For more than a decade, speculation swirled that the 33-year-old Speicher, a lieutenant commander when he went missing, had been captured alive. That was disproved by the team that found and confirmed his remains.
“He wasn’t captured or tortured,” said Thomas Brown, chief of the Intelligence Community POW/MIA analytic cell at the Defense Intelligence Agency. Brown, who worked on Speicher’s case for 15 years, described to The Associated Press in an exclusive interview how the threads leading to the pilot got so tangled.
Speicher was shot down by an Iraqi MiG 100 miles west of Baghdad on Jan. 17, 1991, the first day of the war to drive Saddam’s invading forces from Kuwait. Then-Defense Secretary Dick Cheney announced the pilot’s death as the first casualty of the war, but no search and rescue effort was launched.
When the war ended that March, the U.S. demanded the return of Speicher’s remains. But because of a data glitch, the U.S. erroneously pinpointed his crash site south of Baghdad.
The Iraqis were puzzled. They knew an F-18 had been shot down west of the capital. But they followed the botched U.S. coordinates and searched for Speicher’s plane in the south, finding nothing.
The search was soon complicated by the Iraqi discovery of a different crash site — of a downed Air Force A-10 fighter. The Iraqis brought the unidentified American A-10 pilot’s remains to a Basrah hospital for safekeeping, labeling them “Mickel” for a clumsy translation of what might have been the pilot’s belt buckle manufactured by McDonnell Douglas.
Just before those remains were to be handed over to the U.S., Shiites rebelling against Saddam seized the hospital, forcing Iraqi officials to make a hasty gamble.
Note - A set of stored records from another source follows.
(** * EpsillaSink: the Epsilla sink connector of NeumAI

    A shallow embedding of [neumai/SinkConnectors/EpsillaSink.py] and the
    properties of its operations: [validation], [store], [search],
    [info] and [delete_vectors_with_file_id].

    The connector talks to a remote service through the [pyepsilla]
    client.  The client is not part of the connector, so every call into
    it is a request of a small free monad ([prog]); a run of a program
    against a backend ([run]) threads the backend's state and records the
    requests with their answers.  The properties hold for every backend
    and every state of it.

    What the model takes for granted:
    - a call into the client returns a value or raises an exception that
      [except Exception] catches;
    - the JSON bodies the service returns are well-typed (a listing is a
      list of names, a match has an id, a vector, metadata and a
      distance); a body may lack its ["result"] or its ["message"];
    - strings have code points below 256;
    - [int] converts at most 4300 digits, the default limit of CPython
      3.11 and later. *)

From Stdlib Require Import ZArith Ascii String List Bool Lia Floats.
From stdpp Require Import base option list strings pretty gmap.

Local Open Scope Z_scope.
Local Open Scope string_scope.
Local Open Scope list_scope.

(** ** Python values *)

(** Python strings are modelled by [string]: sequences of code points
    below 256.  On that range the regular expression class [\d] is
    exactly ['0'..'9']. *)

(** JSON-compatible values, the values of a record's metadata mapping.
    A Python [float] is an IEEE 754 binary64 number. *)
#[warnings="-register-all"]
Inductive pyval : Type :=
| PNone
| PBool (b : bool)
| PInt (z : Z)
| PFloat (f : float)
| PStr (s : string)
| PList (l : list pyval)
| PDict (d : gmap string pyval).

(** Python truth value testing ([bool(v)]). *)
Definition truthy (v : pyval) : bool :=
  match v with
  | PNone => false
  | PBool b => b
  | PInt z => negb (Z.eqb z 0)
  | PFloat f => negb (PrimFloat.eqb f PrimFloat.zero)
  | PStr s => negb (String.eqb s "")
  | PList l => match l with [] => false | _ => true end
  | PDict d => negb (Nat.eqb (size d) 0)
  end.

(** ** Exceptions *)

(** The connector's own exceptions ([neumai.Shared.Exceptions]), the
    built-in exceptions its code can raise, and [ClientException] for an
    exception raised inside the [pyepsilla] client (a network error, a
    rejected credential, ...). *)
Inductive exn : Type :=
| EpsillaConnectionException (msg : string)
| EpsillaInsertionException (msg : string)
| EpsillaIndexInfoException (msg : string)
| EpsillaQueryException (msg : string)
| KeyError (key : string)
| IndexError (msg : string)
| TypeError (msg : string)
| ValueError (msg : string)
| ClientException (msg : string).

(** [repr(s)] of a string with code points below 256.  The quotes are
    single, or double when the string has a single quote and no double
    one; the quote in use and the backslash are escaped, tab, newline and
    carriage return are written with their letters, and the other
    characters that are not printable (controls, the no-break space, the
    soft hyphen) in hexadecimal. *)
Definition double_quote : ascii := "034"%char.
If they didn’t turn over the pilot’s remains, they would be in violation of the U.N. resolution ending the war, and the war would not be officially over. So the Iraqis instead handed over to American authorities a 4-pound piece of another cadaver and said it belonged to “Mickel.”
U.S. officials already had accounted for the dead A-10 pilot, so the unidentified remains stumped them. Were they Speicher’s?